*Exercise directions*: Every line in the records below with the string "Fourteen" is to be copied out.

Stored data:
+++++
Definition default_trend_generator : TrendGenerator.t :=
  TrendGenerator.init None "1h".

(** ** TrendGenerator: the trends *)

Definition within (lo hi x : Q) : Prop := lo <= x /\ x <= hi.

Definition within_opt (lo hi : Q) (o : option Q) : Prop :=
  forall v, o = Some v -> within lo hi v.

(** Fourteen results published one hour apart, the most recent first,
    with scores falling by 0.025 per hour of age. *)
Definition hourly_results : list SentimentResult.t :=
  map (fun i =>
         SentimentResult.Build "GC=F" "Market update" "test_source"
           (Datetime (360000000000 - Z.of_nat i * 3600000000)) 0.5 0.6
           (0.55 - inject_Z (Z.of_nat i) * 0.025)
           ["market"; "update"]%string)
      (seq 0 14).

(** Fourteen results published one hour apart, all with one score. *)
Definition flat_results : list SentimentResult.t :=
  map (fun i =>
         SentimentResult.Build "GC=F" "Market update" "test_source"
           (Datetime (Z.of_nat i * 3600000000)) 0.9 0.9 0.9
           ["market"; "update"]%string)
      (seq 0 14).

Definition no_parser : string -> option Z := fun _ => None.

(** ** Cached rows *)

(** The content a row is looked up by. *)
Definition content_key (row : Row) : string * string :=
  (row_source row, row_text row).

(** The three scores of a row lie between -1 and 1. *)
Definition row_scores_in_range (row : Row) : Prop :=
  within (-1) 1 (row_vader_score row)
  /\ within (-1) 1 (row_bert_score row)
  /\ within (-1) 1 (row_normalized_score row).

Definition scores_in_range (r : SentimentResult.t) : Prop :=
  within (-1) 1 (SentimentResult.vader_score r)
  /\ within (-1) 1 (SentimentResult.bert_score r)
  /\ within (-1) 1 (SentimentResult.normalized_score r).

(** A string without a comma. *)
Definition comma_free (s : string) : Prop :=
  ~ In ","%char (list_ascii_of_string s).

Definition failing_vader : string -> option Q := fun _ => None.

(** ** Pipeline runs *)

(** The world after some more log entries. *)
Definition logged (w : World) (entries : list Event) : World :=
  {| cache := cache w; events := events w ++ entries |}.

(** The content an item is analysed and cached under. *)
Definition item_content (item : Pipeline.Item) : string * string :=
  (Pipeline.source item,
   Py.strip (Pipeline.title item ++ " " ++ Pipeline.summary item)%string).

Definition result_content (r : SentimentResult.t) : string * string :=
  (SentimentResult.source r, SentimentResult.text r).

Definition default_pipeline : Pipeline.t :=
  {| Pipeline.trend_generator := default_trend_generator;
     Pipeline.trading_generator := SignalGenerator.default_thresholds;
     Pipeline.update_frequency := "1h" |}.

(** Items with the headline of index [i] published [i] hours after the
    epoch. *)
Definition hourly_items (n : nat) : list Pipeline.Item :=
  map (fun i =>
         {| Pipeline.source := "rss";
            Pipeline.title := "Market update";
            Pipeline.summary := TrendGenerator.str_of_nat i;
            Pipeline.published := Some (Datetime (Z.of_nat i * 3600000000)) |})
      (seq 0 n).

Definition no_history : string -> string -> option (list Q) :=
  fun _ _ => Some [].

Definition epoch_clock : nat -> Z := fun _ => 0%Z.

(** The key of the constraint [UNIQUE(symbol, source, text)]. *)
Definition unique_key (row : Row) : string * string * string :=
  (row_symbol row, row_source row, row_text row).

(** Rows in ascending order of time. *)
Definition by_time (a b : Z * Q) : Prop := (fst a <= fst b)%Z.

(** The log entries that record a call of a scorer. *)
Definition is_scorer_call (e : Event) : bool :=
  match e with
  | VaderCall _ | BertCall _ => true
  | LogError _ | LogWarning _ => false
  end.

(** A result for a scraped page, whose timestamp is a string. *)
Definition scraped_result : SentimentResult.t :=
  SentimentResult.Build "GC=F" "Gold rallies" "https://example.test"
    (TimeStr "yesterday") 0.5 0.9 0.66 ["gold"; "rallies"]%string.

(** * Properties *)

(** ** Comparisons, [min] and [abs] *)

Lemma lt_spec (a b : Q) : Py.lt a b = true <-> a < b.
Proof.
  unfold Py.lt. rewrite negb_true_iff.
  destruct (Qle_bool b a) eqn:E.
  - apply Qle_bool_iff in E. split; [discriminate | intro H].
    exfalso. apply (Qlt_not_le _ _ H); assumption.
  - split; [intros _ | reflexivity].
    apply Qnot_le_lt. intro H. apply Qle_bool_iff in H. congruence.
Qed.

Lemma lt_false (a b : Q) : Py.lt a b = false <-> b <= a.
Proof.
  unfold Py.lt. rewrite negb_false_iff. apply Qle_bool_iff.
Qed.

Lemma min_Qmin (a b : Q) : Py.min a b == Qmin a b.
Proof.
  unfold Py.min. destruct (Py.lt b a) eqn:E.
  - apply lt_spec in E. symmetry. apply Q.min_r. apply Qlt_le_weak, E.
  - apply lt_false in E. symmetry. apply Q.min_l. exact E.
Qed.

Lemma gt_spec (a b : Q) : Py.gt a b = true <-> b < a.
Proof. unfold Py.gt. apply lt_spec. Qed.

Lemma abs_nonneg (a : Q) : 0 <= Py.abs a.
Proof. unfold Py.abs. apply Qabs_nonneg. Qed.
+++++
*Output below*:
(** Fourteen results published one hour apart, the most recent first,
(** Fourteen results published one hour apart, all with one score. *)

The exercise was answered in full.